In the entries below, find the lines that contain the word "role" and copy them.

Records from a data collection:
____________
(** ** The negotiator *)

(** A frame is not decoded before it is complete. *)
Lemma decode_message_prefix q buf k :
  line_ok q → encode_message q = buf ++ k → k ≠ [] → decode_message buf = Incomplete.
Proof.
  intros Hq Hk Hne. destruct (decode_message buf) eqn:E; [|done|];
    pose proof (decode_message_app buf k) as Ha; rewrite E in Ha;
    rewrite <- Hk, <- (app_nil_r (encode_message q)), decode_encode_message in Ha by done.
  - destruct (decode_complete_bounds _ _ _ E) as [_ Hb]. specialize (Ha ltac:(discriminate)).
    apply (f_equal length) in Hk. rewrite length_app in Hk. destruct k as [|x k]; [done|].
    apply (f_equal (λ r, match r with Complete _ n => n | _ => 0%nat end)) in Ha. cbv beta iota in Ha.
    cbn [length] in Hk. lia.
  - specialize (Ha ltac:(discriminate)). discriminate Ha.
Qed.

(** The line [q] is still incomplete by the bytes [k] at the end of the buffer. *)
Definition needs (n : MultistreamSelect) (q : string) (k : list byte) : Prop :=
  encode_message q = recv_buf n ++ k ∧ k ≠ [].

(** The listener waits for the bytes [w] before it can answer the request for [p]. *)
Definition listening (p : string) (n : MultistreamSelect) (w : list byte) : Prop :=
  role n = Listener ∧ pending_outputs n = [] ∧
  ((state n = WaitingForRemoteHeader ∧
    ∃ k, needs n MULTISTREAM_PROTOCOL_ID k ∧ w = k ++ encode_message p) ∨
   (state n = WaitingForProtocolRequest ∧ needs n p w)).

(** The same, for a protocol it supports. *)
Definition awaiting (p : string) (n : MultistreamSelect) (w : list byte) : Prop :=
  p ∈ supported_protocols n ∧ listening p n w.

(** What it answers. *)
Definition answered (p : string) (n : MultistreamSelect) : list MultistreamOutput :=
  if decide (p ∈ supported_protocols n) then [OutboundData (encode_message p); Negotiated p]
  else [OutboundData (encode_message NOT_AVAILABLE); NotAvailable].

Lemma process_needs m q k :
  line_ok q → needs m q k → process m = Ok (m, []).
Proof. intros Hq [Hk Hne]. apply process_settled. right. by eapply decode_message_prefix. Qed.

Lemma split_frame {A} (b rest frame tail : list A) :
  b ++ rest = frame ++ tail →
  (∃ t, b = frame ++ t ∧ tail = t ++ rest) ∨ (∃ k, frame = b ++ k ∧ k ≠ [] ∧ rest = k ++ tail).
Proof.
  intros [(t & ? & ?)|(k & ? & ?)]%app_eq_inv; [by left; eauto|].
  destruct k as [|x k]; [left; exists []|right; exists (x :: k)]; naive_solver (by rewrite ?app_nil_r in *).
Qed.

(** The two results of receiving bytes of a stream, [rest] being still to come. *)
Definition listen_result (p : string) (n : MultistreamSelect) (rest tail : list byte)
    (r : res Empty_set (MultistreamSelect * list MultistreamOutput)) : Prop :=
  (∃ t n', tail = t ++ rest ∧ recv_buf n' = t ∧ pending_outputs n' = [] ∧ r = Ok (n', answered p n)) ∨
  (∃ w n', w ≠ [] ∧ rest = w ++ tail ∧ listening p n' w ∧
     supported_protocols n' = supported_protocols n ∧ r = Ok (n', [])).

Lemma request_step p n rest tail :
  line_ok p → role n = Listener → pending_outputs n = [] →
  state n = WaitingForProtocolRequest → recv_buf n ++ rest = encode_message p ++ tail →
  listen_result p n rest tail (process n).
Proof.
  intros Hp Hr Ho Hst Hcat. destruct (split_frame _ _ _ _ Hcat) as [(t & Hb & ->)|(k & Hk & Hne & ->)].
  - left. exists t.
    replace (process n) with (process (set_recv_buf n (encode_message p ++ t))) by by rewrite <- Hb, set_recv_buf_id.
    rewrite (process_line n p t Done (answered p n)); [|done|by rewrite Hst|].
    + rewrite process_done by done. exists (set_recv_buf (set_state n Done) t). split_and!; [done..|].
      cbn [mbind res_bind]. by rewrite app_nil_r.
    + rewrite Hst. unfold answered. cbn [handle_message]. by case_decide.
  - right. exists k, n. split_and!; [done..| |done|by eapply process_needs].
    split_and!; [done..|]. by right.
Qed.

Lemma listening_step p n w b rest tail :
  line_ok p → listening p n w → b ++ rest = w ++ tail → listen_result p n rest tail (receive n b).
Proof.
  intros Hp (Hr & Ho & Hst) Hcat. rewrite receive_process.
  rewrite decide_False by (destruct Hst as [[-> _]|[-> _]]; done).
  destruct Hst as [(Hst & k & [Hk Hne] & ->)|[Hst [Hk Hne]]].
  - assert ((recv_buf n ++ b) ++ rest = encode_message MULTISTREAM_PROTOCOL_ID ++ encode_message p ++ tail)
      as Hcat' by (rewrite Hk, <- !app_assoc, Hcat, <- app_assoc; done).
    destruct (split_frame _ _ _ _ Hcat') as [(t & Hb & Ht)|(k' & Hk' & Hne' & ->)].
    + rewrite Hb, (process_line n MULTISTREAM_PROTOCOL_ID t WaitingForProtocolRequest []);
        [|apply header_ok|by rewrite Hst|rewrite Hst, Hr; cbn [handle_message]; by rewrite decide_True].
      destruct (request_step p (set_recv_buf (set_state n WaitingForProtocolRequest) t) rest tail)
        as [(t' & n' & ? & ? & ? & E)|(w' & n' & ? & ? & ? & ? & E)]; [done..| |]; rewrite E.
      * left. by exists t', n'.
      * right. by exists w', n'.
    + right. exists (k' ++ encode_message p), (set_recv_buf n (recv_buf n ++ b)).
      split_and!; [by destruct k'|by rewrite <- app_assoc| |done|].
      * split_and!; [done..|]. left. split; [done|]. by exists k'.
      * by eapply (process_needs _ MULTISTREAM_PROTOCOL_ID); [apply header_ok|].
  - apply (request_step p (set_recv_buf n (recv_buf n ++ b))); [done..|].
    cbn. by rewrite Hk, <- !app_assoc, Hcat.
Qed.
____________
* _Solution to the exercise_
  role n = Listener ∧ pending_outputs n = [] ∧
  line_ok p → role n = Listener → pending_outputs n = [] →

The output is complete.